All five of Evans's rebel votes on 20 June 2025 concerned assisted dying — and they reveal a consistent position rather than a confused one. He backed the Terminally Ill Adults (End of Life) Bill at Third Reading while voting for amendments requiring palliative care assessments and disability data collection, and against safeguard clauses his party largely supported. The picture is of an MP who wanted the bill to pass but with stronger monitoring built in. That puts him well outside his party: his voting record shows 88% alignment with pro-assisted-dying-access positions against a Conservative average of 25%, a 63-percentage-point gap that is his largest deviation from party norms.

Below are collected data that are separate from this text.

(** * Retrieval-augmented caching engine: [rag-service.js], [database.js]
      and the [/analyze] handler of [server.js]

    A shallow embedding of the similarity search, of the cosine score and of
    the orchestrator [processDocumentWithRAG], with the properties the
    specification states about them.

    JavaScript numbers are kept abstract behind the interface [Arith]; the
    code is translated once, over that interface, and read at two
    instances: [binary64] (IEEE 754 doubles, what the program runs on,
    executable) and [exactR] (the real numbers, the arithmetic the
    specification's formulas are written in). *)

From Stdlib Require Import String.
From Stdlib Require Import ZArith List Bool Lia.
From Stdlib Require Import Reals Lra Psatz.
From Stdlib Require Import SpecFloat.
From Stdlib Require Import Sorted Permutation.
Import ListNotations.

Set Implicit Arguments.
Local Open Scope Z_scope.

(** ** Numbers *)

(** The operations of a JavaScript number that the code uses:
    [+ - * /], [Math.sqrt], [===], [>=], [>], and the two literals [0]
    and [0.95]. *)
Class Arith : Type := {
  num : Type;
  num_zero : num;
  num_095 : num;
  num_add : num -> num -> num;
  num_sub : num -> num -> num;
  num_mul : num -> num -> num;
  num_div : num -> num -> num;
  num_sqrt : num -> num;
  num_seq : num -> num -> bool;
  num_ge : num -> num -> bool;
  num_gt : num -> num -> bool
}.

(** IEEE 754 binary64, the number type of the running program. *)
Module B64.
Definition prec : Z := 53.
Definition emax : Z := 1024.

Definition of_Z (z : Z) : spec_float := binary_normalize prec emax z 0 false.
Definition zero : spec_float := S754_zero false.
Definition is_zero (x : spec_float) : bool :=
  match x with S754_zero _ => true | _ => false end.
Definition one : spec_float := S754_finite false 4503599627370496 (-52).
(** The double nearest to 0.95, [0x3FEE666666666666]. *)
Definition c095 : spec_float := S754_finite false 8556839292003942 (-53).
(** The double nearest to 0.85. *)
Definition c085 : spec_float := S754_finite false 7656119366529843 (-53).
(** [1e200], the double [0x1.4e718d7d7625ap+664]. *)
Definition big : spec_float := S754_finite false 5883593420661338 612.
(** The successor of [1.0], printed [1.0000000000000002]. *)
Definition one_plus_ulp : spec_float :=
  S754_finite false 4503599627370497 (-52).
End B64.

Definition binary64 : Arith := {|
  num := spec_float;
  num_zero := B64.zero;
  num_095 := B64.c095;
  num_add := SFadd B64.prec B64.emax;
  num_sub := SFsub B64.prec B64.emax;
  num_mul := SFmul B64.prec B64.emax;
  num_div := SFdiv B64.prec B64.emax;
  num_sqrt := SFsqrt B64.prec B64.emax;
  num_seq := SFeqb;
  num_ge := fun x y => SFleb y x;
  num_gt := fun x y => SFltb y x
|}.

(** A double that takes part in comparisons: valid, and not [NaN]. *)
Definition ordered_double (x : spec_float) : bool :=
  valid_binary B64.prec B64.emax x
  && match x with S754_nan => false | _ => true end.

(** The place of an ordered double in the order of the doubles. *)
Definition key (x : spec_float) : Z :=
  match x with
  | S754_zero _ => 0
  | S754_infinity s => if s then - 2 ^ 70 else 2 ^ 70
  | S754_nan => 0
  | S754_finite s m e =>
      let k := (e + 1075) * 2 ^ 53 + Zpos m in
      if s then - k else k
  end.

(** Exact real arithmetic. *)
Definition Rgeb (x y : R) : bool := if Rle_dec y x then true else false.
Definition Rgtb (x y : R) : bool := if Rlt_dec y x then true else false.
Definition Reqb (x y : R) : bool := if Req_dec_T x y then true else false.

Definition exactR : Arith := {|
  num := R;
  num_zero := 0%R;
  num_095 := (95 / 100)%R;
  num_add := Rplus;
  num_sub := Rminus;
  num_mul := Rmult;
  num_div := Rdiv;
  num_sqrt := sqrt;
  num_seq := Reqb;
  num_ge := Rgeb;
  num_gt := Rgtb
|}.

(** ** [database.js]: the cosine score *)

(** A value read from the [embedding] JSON column or returned by the
    embedding service: an array of numbers, or anything else. *)
Inductive jsvalue (T : Type) : Type :=
| JArray (elems : list T)
| JNotArray.
Arguments JNotArray {T}.

Section Cosine.
Context {A : Arith}.

(** One turn of the [for] loop of [calculateCosineSimilarity]. *)
Definition cosine_step (acc : num * num * num) (xy : num * num)
  : num * num * num :=
  let '(dotProduct, magnitude1, magnitude2) := acc in
  let '(x, y) := xy in
  (num_add dotProduct (num_mul x y),
   num_add magnitude1 (num_mul x x),
   num_add magnitude2 (num_mul y y)).

Definition cosine_loop (vec1 vec2 : list num) : num * num * num :=
  fold_left cosine_step (combine vec1 vec2) (num_zero, num_zero, num_zero).

Definition calculateCosineSimilarity (vec1 vec2 : jsvalue num) : num :=
  match vec1, vec2 with
  | JArray v1, JArray v2 =>
      if negb (Nat.eqb (length v1) (length v2)) then num_zero
      else
        let '(dotProduct, magnitude1, magnitude2) := cosine_loop v1 v2 in
        if num_seq magnitude1 num_zero || num_seq magnitude2 num_zero
        then num_zero
        else num_div dotProduct
               (num_mul (num_sqrt magnitude1) (num_sqrt magnitude2))
  | _, _ => num_zero
  end.
End Cosine.


(** ** JavaScript arrays: [sort] and [slice] *)

(** An argument that is an integer or [NaN], as [parseInt] returns. *)
Inductive jsint : Type :=
| JNaN
| JInt (z : Z).

Section Arrays.
Variable T : Type.

(** [Array.prototype.sort] is stable; for a consistent comparator every
    stable sort returns the same array, here by insertion from the right.
    [after x y] reads "the comparator puts [x] after [y]", that is
    [comparefn(x, y) > 0]. *)
Variable after : T -> T -> bool.

Fixpoint sort_insert (x : T) (l : list T) : list T :=
  match l with
  | [] => [x]
  | y :: l' => if after x y then y :: sort_insert x l' else x :: l
  end.

Definition stable_sort (l : list T) : list T :=
  fold_right sort_insert [] l.

(** Where a stable sort puts [a] before [b]: the comparator does not put
    [a] after [b], and when it cannot tell them apart they are in the order
    of the input. *)
Definition placed (input_order : T -> T -> Prop) (a b : T) : Prop :=
  after a b = false /\ (after b a = false -> input_order a b).

(** [arr.slice(0, end)]: [end] goes through ToIntegerOrInfinity ([NaN]
    becomes 0), and a negative [end] counts from the end of the array. *)
Definition slice0 (l : list T) (finish : jsint) : list T :=
  let len := Z.of_nat (length l) in
  let relativeEnd := match finish with JNaN => 0 | JInt z => z end in
  let final :=
    if relativeEnd <? 0 then Z.max (len + relativeEnd) 0
    else Z.min relativeEnd len in
  firstn (Z.to_nat final) l.
End Arrays.

(** ** The [documents] table and the search results *)

Section Search.
Context {A : Arith}.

Beyond that cluster, Evans is a 97% party-line voter with a 78% participation rate — broadly in line with Commons averages. He consistently votes against workers' rights measures and tax increases, and with pro-business and tough-on-crime positions. He opposed the government's recent carbon budget orders and employment tribunal time-limit extensions, in step with Conservative frontbench positions. His speech activity is high — 870 contributions across 280 debates — with health and social care his dominant topics, which reflects his background as a GP and his current role as a shadow health minister. He has publicly challenged NHS rationing of hospital referrals and played a visible role in securing a £24.6 million Community Diagnostic Centre for Hinckley.
Local news over the past 90 days skews neutral to slightly negative on planning and crime issues, with transport coverage showing a modestly positive tone — consistent with his long-running A5 infrastructure campaign. He holds no current committee positions. Full voting and speech data are available; news sentiment data covers the past 90 days only.